#### Work task:
The answer should consist of every line in the material below that has the word "concat".

#### Provided records:
(** * Fast GitHub Pages generator: a shallow embedding of
    [fast_github_pages_generator.py] and the properties of its
    path relativizer, its tree walker and its command line.

    Text is modelled as [string] (a sequence of bytes, UTF-8 encoded as
    the program's own literals are), a [pathlib] path by the list of
    its [parts] (so [Path(".")] is the empty list), the source tree by
    an inductive type of files and directories, and the output
    directory by a finite map from paths (relative to the output root)
    to entries. *)

From Stdlib Require Import Ascii String List Arith Lia Bool.
From stdpp Require Import base option list strings gmap fin_maps sorting.

(** ** Text primitives *)

Module Text.

(** The double quote character, which the program's f-strings emit
    around attribute values. *)
Definition dq : string := String (ascii_of_nat 34) EmptyString.

(** [str.startswith] *)
Definition startswith (s pre : string) : bool := String.prefix pre s.

(** [str.endswith]: [suf] is [s] or a suffix of its tail. *)
Fixpoint endswith (s suf : string) : bool :=
  String.eqb s suf ||
  match s with
  | EmptyString => false
  | String _ s' => endswith s' suf
  end.

(** [str.lower] and [str.upper] on the ASCII letters. *)
Definition lower_ascii (c : ascii) : ascii :=
  let n := nat_of_ascii c in
  if (65 <=? n) && (n <=? 90) then ascii_of_nat (n + 32) else c.

Definition upper_ascii (c : ascii) : ascii :=
  let n := nat_of_ascii c in
  if (97 <=? n) && (n <=? 122) then ascii_of_nat (n - 32) else c.

Fixpoint map_string (f : ascii → ascii) (s : string) : string :=
  match s with
  | EmptyString => EmptyString
  | String c s' => String (f c) (map_string f s')
  end.

Definition lower : string → string := map_string lower_ascii.
Definition upper : string → string := map_string upper_ascii.

(** [str.replace] of one character by another. *)
Definition replace_char (a b : ascii) : string → string :=
  map_string (λ c, if Ascii.eqb c a then b else c).

Definition is_alpha (c : ascii) : bool :=
  let n := nat_of_ascii c in
  ((65 <=? n) && (n <=? 90)) || ((97 <=? n) && (n <=? 122)).

(** [str.title] on ASCII text: a letter that follows a non-letter is
    upper-cased, every other letter is lower-cased. *)
Fixpoint title_go (prev_cased : bool) (s : string) : string :=
  match s with
  | EmptyString => EmptyString
  | String c s' =>
      String (if is_alpha c
              then (if prev_cased then lower_ascii c else upper_ascii c)
              else c)
             (title_go (is_alpha c) s')
  end.

Definition title : string → string := title_go false.

(** [sep.join(items)] is [String.concat sep items]. *)
Definition join (sep : string) (items : list string) : string :=
  String.concat sep items.

(** [s.split(sep)] for a one-character separator: the maximal runs
    between separators, an empty string included. *)
Fixpoint split_on (sep : ascii) (s : string) : list string :=
  match s with
  | EmptyString => [EmptyString]
  | String c s' =>
      if Ascii.eqb c sep then EmptyString :: split_on sep s'
      else match split_on sep s' with
           | w :: ws => String c w :: ws
           | [] => [String c EmptyString]
           end
  end.

(** [a in s] for a character [a]. *)
Fixpoint contains_char (a : ascii) (s : string) : bool :=
  match s with
  | EmptyString => false
  | String c s' => Ascii.eqb c a || contains_char a s'
  end.

(** [str.rfind(".")], with [None] for Python's [-1]. *)
Fixpoint rfind_dot (s : string) : option nat :=
  match s with
  | EmptyString => None
  | String c s' =>
      match rfind_dot s' with
      | Some i => Some (S i)
      | None => if Ascii.eqb c "." then Some 0 else None
      end
  end.

End Text.

Import Text.

(** ** Paths *)

Module PurePath.

(** A path is the tuple of its [parts]; [Path(".")] has none. *)
Abbreviation path := (list string).

Definition dot : path := [].

(** [p / q] for a relative [q]. *)
Definition joinpath (p q : path) : path := p ++ q.

(** [Path(text)]: the parts of a path written with "/" separators;
    empty and "." components vanish and a leading "/" is the anchor,
    kept as a part of its own. *)
Definition Path (text : string) : path :=
  (if startswith text "/" then ["/"] else []) ++
  filter (λ seg, seg ≠ "" ∧ seg ≠ ".") (split_on "/" text).

(** [Path.name]: the last part, or the empty string when there is
    none. *)
Definition name (p : path) : string := List.last p "".

(** [Path.parent]: the path without its last part. *)
Definition parent (p : path) : path := removelast p.

(** [Path.parents]: the proper prefixes, longest first. *)
Definition parents (p : path) : list path :=
  (λ n, take n p) <$> reverse (seq 0 (length p)).

(** [PurePath.suffix] of a file name: the text from the last dot on,
    when that dot is neither the first nor the last character. *)
Definition suffix (nm : string) : string :=
  match rfind_dot nm with
  | Some i =>
      if (0 <? i) && (i <? String.length nm - 1)
      then substring i (String.length nm - i) nm
      else ""
  | None => ""
  end.

(** [PurePath.stem] of a file name: the name without its suffix. *)
Definition stem (nm : string) : string :=
  match rfind_dot nm with
  | Some i =>
      if (0 <? i) && (i <? String.length nm - 1)
      then substring 0 i nm
      else nm
  | None => nm
  end.

End PurePath.

Import PurePath.

(** ** The generator object and its path relativizer *)

(** The fields [__init__] sets. *)
Record FastSiteGenerator := {
  source_dir : path;
  output_dir : path;
  format_markdown : bool;
  markdown_extensions : list string
}.

Definition new_generator (source output : path) (fmt : bool) : FastSiteGenerator :=
  {| source_dir := source; output_dir := output; format_markdown := fmt;
     markdown_extensions := ["toc"; "tables"; "fenced_code"; "codehilite"] |}.

(** [get_relative_path_to_root] *)
Definition get_relative_path_to_root (current_path : path) : string :=
  if decide (current_path = dot) then "."
  else
    let depth := length current_path in
    if 0 <? depth then join "/" (replicate depth "..") else ".".

(** [enumerate(parts)] *)
Definition enumerate (parts : list string) : list (nat * string) :=
  zip (seq 0 (length parts)) parts.

(** The text one round of the loop of [create_breadcrumb] appends. *)
Definition crumb_html (href label : string) : string :=
  " <span style=" +:+ dq +:+ "color: #64748b;" +:+ dq +:+ ">/</span> <a href="
    +:+ dq +:+ href +:+ dq +:+ ">" +:+ label +:+ "</a>".

Definition home_html (path_to_root : string) : string :=
  "<a href=" +:+ dq +:+ path_to_root +:+ "/index.html" +:+ dq +:+ ">🏠 Home</a>".

(** [create_breadcrumb] *)
Definition create_breadcrumb (current_path : path) : string :=
  let path_to_root := get_relative_path_to_root current_path in
  let breadcrumb := home_html path_to_root in
  if decide (current_path = dot) then breadcrumb
  else
    let parts := current_path in
    fold_left
      (λ breadcrumb '(i, part),
         let levels_up := length parts - i - 1 in
         let href :=
           if 0 <? levels_up
           then join "/" (replicate levels_up "..") +:+ "/index.html"
           else "index.html" in
         breadcrumb +:+ crumb_html href part)
      (enumerate parts) breadcrumb.

(** *** The relativizer as the specification words it

    [root_relative_prefix] takes a depth, and a breadcrumb trail is a
    sequence of (label, link) pairs; both are compared with the code
    above. *)

Definition root_relative_prefix (d : nat) : string :=
  match d with
  | 0 => "."
  | S _ => join "/" (replicate d "..")
  end.

Record crumb := { label : string; link : string }.

Definition home_crumb (depth : nat) : crumb :=
  {| label := "🏠 Home"; link := root_relative_prefix depth +:+ "/index.html" |}.

(** The link from a node of [n] segments to its ancestor at position
    [i]: [n - 1 - i] levels up. *)
Definition ancestor_link (n i : nat) : string :=
  match n - 1 - i with
  | 0 => "index.html"
  | S _ as up => join "/" (replicate up "..") +:+ "/index.html"
  end.

Definition breadcrumb_trail (p : path) : list crumb :=
  home_crumb (length p) ::
  imap (λ i s, {| label := s; link := ancestor_link (length p) i |}) p.

Definition render_crumb (first : bool) (c : crumb) : string :=
  if first then "<a href=" +:+ dq +:+ link c +:+ dq +:+ ">" +:+ label c +:+ "</a>"
  else crumb_html (link c) (label c).

Definition render_trail (t : list crumb) : string :=
  match t with
  | [] => ""
  | h :: rest =>
      fold_left (λ acc c, acc +:+ render_crumb false c) rest (render_crumb true h)
  end.

(** ** Outcomes of fallible steps *)

(** A step returns a value or raises an exception, kept as the text its
    report prints. *)
Inductive result (A : Type) : Type :=
| Ok (a : A)
| Raise (e : string).

Arguments Ok {A} a.
Arguments Raise {A} e.

Global Instance result_bind : MBind result :=
  λ A B k r, match r with
             | Ok a => k a
             | Raise e => Raise e
             end.

(** ** Reading text: UTF-8 with an error handler

    [open(md_path, "r", encoding="utf-8", errors=...)] followed by
    [read()]. The decoded text is kept in its UTF-8 encoding, so a
    well-formed sequence is copied and an ill-formed one is either an
    error ([Strict]) or left out ([Ignore]). An ill-formed sequence
    ends before the first byte that cannot continue it; input that
    stops in the middle of a sequence is ill-formed to its end. *)

Module Utf8.

Inductive error_handler := Strict | Ignore.

Definition byte_in (lo hi : nat) (c : ascii) : bool :=
  let n := nat_of_ascii c in (lo <=? n) && (n <=? hi).

Definition is_cont : ascii → bool := byte_in 128 191.

(** The range of the second byte after lead byte [b0] of a three- or
    four-byte sequence (overlong forms, surrogates and code points past
    U+10FFFF are ill-formed). *)
Definition second_ok (b0 b1 : ascii) : bool :=
  match nat_of_ascii b0 with
  | 224 => byte_in 160 191 b1
  | 237 => byte_in 128 159 b1
  | 240 => byte_in 144 191 b1
  | 244 => byte_in 128 143 b1
  | _ => is_cont b1
  end.

Definition on_error (h : error_handler) (resume : result string) : result string :=
  match h with
  | Strict => Raise "UnicodeDecodeError"
  | Ignore => resume
  end.

Definition emit (seq : string) (rest : result string) : result string :=
  match rest with
  | Ok s => Ok (seq +:+ s)
  | Raise e => Raise e
  end.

#### Exercise solution:
(** [sep.join(items)] is [String.concat sep items]. *)
  String.concat sep items.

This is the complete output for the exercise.